Assignment:
The reply should hold only the lines below from the one with "(** The custom" to the end, each copied exactly.

-- Records for this exercise follows --

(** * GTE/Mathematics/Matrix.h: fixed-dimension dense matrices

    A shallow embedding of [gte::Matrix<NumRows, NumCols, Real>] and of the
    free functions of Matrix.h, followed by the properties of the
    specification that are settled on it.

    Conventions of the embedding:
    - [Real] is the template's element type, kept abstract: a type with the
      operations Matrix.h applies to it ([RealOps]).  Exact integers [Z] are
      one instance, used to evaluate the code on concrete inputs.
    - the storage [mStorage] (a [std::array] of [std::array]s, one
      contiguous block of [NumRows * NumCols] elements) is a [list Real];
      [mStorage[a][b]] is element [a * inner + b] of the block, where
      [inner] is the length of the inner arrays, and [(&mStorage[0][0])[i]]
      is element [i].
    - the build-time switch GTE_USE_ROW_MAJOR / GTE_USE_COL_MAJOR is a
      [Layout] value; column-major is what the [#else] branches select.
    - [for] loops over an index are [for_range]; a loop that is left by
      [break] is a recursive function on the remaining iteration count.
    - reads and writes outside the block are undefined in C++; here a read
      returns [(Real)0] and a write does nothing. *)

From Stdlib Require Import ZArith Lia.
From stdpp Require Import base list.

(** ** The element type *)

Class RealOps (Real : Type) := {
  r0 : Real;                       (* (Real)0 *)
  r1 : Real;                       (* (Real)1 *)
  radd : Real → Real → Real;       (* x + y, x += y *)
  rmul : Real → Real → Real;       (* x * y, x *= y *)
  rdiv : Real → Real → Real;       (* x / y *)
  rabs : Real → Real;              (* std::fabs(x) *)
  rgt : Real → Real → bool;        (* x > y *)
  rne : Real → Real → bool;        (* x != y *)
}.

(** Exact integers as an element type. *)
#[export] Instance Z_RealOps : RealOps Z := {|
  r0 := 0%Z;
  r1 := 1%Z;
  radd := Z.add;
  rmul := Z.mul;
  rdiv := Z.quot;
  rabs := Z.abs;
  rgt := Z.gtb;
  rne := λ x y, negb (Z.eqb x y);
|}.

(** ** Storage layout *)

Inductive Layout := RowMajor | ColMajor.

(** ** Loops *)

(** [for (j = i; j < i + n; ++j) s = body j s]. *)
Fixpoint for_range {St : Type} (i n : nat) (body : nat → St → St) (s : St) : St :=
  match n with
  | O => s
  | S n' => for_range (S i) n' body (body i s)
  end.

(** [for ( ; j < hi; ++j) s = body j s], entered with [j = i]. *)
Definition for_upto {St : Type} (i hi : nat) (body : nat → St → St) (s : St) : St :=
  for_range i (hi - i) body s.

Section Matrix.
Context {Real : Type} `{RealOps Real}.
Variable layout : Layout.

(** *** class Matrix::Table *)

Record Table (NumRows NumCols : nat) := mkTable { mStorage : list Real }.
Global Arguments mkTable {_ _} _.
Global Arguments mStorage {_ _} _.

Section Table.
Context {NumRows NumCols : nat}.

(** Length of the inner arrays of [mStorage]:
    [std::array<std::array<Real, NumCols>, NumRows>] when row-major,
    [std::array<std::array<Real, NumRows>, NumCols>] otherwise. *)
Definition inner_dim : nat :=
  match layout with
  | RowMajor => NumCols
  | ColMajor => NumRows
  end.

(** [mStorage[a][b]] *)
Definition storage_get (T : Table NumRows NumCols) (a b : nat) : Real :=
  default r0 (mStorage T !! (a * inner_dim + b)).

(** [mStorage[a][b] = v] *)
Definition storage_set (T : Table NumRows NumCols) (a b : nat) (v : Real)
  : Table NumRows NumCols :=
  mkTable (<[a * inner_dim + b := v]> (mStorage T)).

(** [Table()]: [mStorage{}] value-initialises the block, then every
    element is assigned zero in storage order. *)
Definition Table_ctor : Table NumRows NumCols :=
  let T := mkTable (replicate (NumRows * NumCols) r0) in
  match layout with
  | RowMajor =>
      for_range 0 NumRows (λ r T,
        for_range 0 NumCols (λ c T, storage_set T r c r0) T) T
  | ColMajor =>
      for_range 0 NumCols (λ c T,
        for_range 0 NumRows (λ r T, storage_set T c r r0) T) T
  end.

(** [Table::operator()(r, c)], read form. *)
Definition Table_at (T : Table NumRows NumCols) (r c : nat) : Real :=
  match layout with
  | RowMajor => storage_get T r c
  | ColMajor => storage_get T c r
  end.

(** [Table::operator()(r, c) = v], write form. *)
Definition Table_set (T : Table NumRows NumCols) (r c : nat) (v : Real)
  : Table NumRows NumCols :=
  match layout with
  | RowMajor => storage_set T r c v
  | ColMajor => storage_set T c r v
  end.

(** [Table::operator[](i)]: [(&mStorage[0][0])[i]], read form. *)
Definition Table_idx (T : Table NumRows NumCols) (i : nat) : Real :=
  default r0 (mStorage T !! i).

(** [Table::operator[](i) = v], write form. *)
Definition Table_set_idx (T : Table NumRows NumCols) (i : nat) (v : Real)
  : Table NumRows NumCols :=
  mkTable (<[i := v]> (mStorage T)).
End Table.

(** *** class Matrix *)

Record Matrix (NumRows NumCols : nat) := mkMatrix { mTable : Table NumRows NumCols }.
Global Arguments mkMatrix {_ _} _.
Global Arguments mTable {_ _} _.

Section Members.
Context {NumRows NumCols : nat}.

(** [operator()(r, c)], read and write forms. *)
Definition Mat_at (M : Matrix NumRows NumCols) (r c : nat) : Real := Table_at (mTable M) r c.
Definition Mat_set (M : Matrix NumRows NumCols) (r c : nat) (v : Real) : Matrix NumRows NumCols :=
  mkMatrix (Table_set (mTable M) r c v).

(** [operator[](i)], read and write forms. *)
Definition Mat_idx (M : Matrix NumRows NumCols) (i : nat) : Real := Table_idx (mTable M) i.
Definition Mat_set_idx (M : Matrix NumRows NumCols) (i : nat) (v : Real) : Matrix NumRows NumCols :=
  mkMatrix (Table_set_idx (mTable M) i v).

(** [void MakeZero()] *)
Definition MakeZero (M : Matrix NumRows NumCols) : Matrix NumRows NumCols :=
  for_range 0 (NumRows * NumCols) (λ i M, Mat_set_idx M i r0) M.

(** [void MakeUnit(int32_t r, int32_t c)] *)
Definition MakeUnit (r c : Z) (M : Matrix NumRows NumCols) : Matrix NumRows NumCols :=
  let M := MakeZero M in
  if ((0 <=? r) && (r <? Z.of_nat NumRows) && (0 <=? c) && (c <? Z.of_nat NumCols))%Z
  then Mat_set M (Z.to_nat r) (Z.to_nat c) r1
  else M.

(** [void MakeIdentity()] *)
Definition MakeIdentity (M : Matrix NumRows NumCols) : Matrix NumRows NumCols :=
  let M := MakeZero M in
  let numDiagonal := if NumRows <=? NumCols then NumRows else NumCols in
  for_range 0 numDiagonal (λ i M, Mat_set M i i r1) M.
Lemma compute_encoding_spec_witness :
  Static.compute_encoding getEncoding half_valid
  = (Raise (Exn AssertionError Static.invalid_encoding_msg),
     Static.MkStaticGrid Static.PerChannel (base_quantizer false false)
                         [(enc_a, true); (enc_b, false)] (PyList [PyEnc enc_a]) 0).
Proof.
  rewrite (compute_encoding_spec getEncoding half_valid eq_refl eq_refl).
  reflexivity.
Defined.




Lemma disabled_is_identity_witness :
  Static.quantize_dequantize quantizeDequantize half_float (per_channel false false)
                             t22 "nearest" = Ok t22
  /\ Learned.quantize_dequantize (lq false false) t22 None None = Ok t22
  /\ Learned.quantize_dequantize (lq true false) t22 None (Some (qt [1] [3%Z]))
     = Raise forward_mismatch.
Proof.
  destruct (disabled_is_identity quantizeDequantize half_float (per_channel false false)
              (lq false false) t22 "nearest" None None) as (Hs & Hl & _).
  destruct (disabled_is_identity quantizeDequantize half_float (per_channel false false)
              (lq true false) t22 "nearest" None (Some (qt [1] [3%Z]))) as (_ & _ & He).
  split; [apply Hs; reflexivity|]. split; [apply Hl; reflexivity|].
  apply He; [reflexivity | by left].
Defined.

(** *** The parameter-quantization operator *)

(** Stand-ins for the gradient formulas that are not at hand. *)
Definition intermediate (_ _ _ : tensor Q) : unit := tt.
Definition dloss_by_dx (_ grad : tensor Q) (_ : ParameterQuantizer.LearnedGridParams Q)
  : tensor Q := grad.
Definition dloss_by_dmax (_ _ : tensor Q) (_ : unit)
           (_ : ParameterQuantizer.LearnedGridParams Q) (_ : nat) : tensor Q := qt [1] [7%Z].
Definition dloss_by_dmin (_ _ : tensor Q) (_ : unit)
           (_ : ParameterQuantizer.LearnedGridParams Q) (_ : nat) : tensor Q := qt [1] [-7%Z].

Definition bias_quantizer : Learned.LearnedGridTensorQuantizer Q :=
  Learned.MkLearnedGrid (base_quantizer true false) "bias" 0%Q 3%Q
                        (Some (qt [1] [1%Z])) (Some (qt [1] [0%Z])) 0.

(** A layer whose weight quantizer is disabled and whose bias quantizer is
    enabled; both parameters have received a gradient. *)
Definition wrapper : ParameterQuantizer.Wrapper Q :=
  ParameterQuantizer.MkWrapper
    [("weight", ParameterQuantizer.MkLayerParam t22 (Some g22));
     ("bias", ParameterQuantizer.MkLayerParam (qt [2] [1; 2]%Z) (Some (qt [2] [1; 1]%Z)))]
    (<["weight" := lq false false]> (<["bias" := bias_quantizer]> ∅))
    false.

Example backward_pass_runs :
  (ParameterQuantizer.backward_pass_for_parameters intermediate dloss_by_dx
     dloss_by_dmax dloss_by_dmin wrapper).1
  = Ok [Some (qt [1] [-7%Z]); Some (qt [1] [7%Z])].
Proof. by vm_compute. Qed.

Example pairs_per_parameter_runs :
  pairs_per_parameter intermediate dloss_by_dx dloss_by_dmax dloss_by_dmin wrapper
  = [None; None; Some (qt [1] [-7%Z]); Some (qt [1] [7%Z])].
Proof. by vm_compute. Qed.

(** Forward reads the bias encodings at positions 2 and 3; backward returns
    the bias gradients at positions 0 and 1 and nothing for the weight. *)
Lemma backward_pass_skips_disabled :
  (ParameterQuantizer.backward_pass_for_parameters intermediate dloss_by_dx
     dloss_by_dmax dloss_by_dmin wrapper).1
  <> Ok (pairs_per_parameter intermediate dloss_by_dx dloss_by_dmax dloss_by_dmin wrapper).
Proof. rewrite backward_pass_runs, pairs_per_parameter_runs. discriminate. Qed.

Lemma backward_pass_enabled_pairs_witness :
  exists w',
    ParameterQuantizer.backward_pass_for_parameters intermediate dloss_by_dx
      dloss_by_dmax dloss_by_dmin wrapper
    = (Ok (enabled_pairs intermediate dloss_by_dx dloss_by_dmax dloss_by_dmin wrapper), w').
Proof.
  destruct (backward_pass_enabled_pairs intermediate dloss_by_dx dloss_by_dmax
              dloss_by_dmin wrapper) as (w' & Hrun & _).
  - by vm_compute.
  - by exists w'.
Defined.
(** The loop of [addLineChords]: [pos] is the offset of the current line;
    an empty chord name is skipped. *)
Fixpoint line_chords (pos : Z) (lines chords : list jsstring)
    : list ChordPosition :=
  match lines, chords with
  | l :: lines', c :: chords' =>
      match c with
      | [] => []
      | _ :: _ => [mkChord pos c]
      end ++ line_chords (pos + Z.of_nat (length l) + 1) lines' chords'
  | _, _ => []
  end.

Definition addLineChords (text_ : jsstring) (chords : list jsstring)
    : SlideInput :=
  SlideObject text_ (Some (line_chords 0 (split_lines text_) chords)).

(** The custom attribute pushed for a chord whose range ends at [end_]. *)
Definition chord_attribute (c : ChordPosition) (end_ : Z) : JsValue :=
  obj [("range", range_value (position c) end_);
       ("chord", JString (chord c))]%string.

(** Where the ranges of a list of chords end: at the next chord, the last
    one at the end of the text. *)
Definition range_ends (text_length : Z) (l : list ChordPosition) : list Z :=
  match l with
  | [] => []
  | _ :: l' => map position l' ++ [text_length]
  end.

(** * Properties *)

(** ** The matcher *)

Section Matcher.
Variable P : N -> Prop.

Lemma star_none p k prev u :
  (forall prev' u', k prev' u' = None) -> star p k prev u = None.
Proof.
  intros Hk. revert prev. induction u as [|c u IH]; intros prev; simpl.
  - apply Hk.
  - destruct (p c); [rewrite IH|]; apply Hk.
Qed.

-- Records for this exercise concluded --

Solution:
(** The custom attribute pushed for a chord whose range ends at [end_]. *)
Definition chord_attribute (c : ChordPosition) (end_ : Z) : JsValue :=
  obj [("range", range_value (position c) end_);
       ("chord", JString (chord c))]%string.

(** Where the ranges of a list of chords end: at the next chord, the last
    one at the end of the text. *)
Definition range_ends (text_length : Z) (l : list ChordPosition) : list Z :=
  match l with
  | [] => []
  | _ :: l' => map position l' ++ [text_length]
  end.

(** * Properties *)

(** ** The matcher *)

Section Matcher.
Variable P : N -> Prop.

Lemma star_none p k prev u :
  (forall prev' u', k prev' u' = None) -> star p k prev u = None.
Proof.
  intros Hk. revert prev. induction u as [|c u IH]; intros prev; simpl.
  - apply Hk.
  - destruct (p c); [rewrite IH|]; apply Hk.
Qed.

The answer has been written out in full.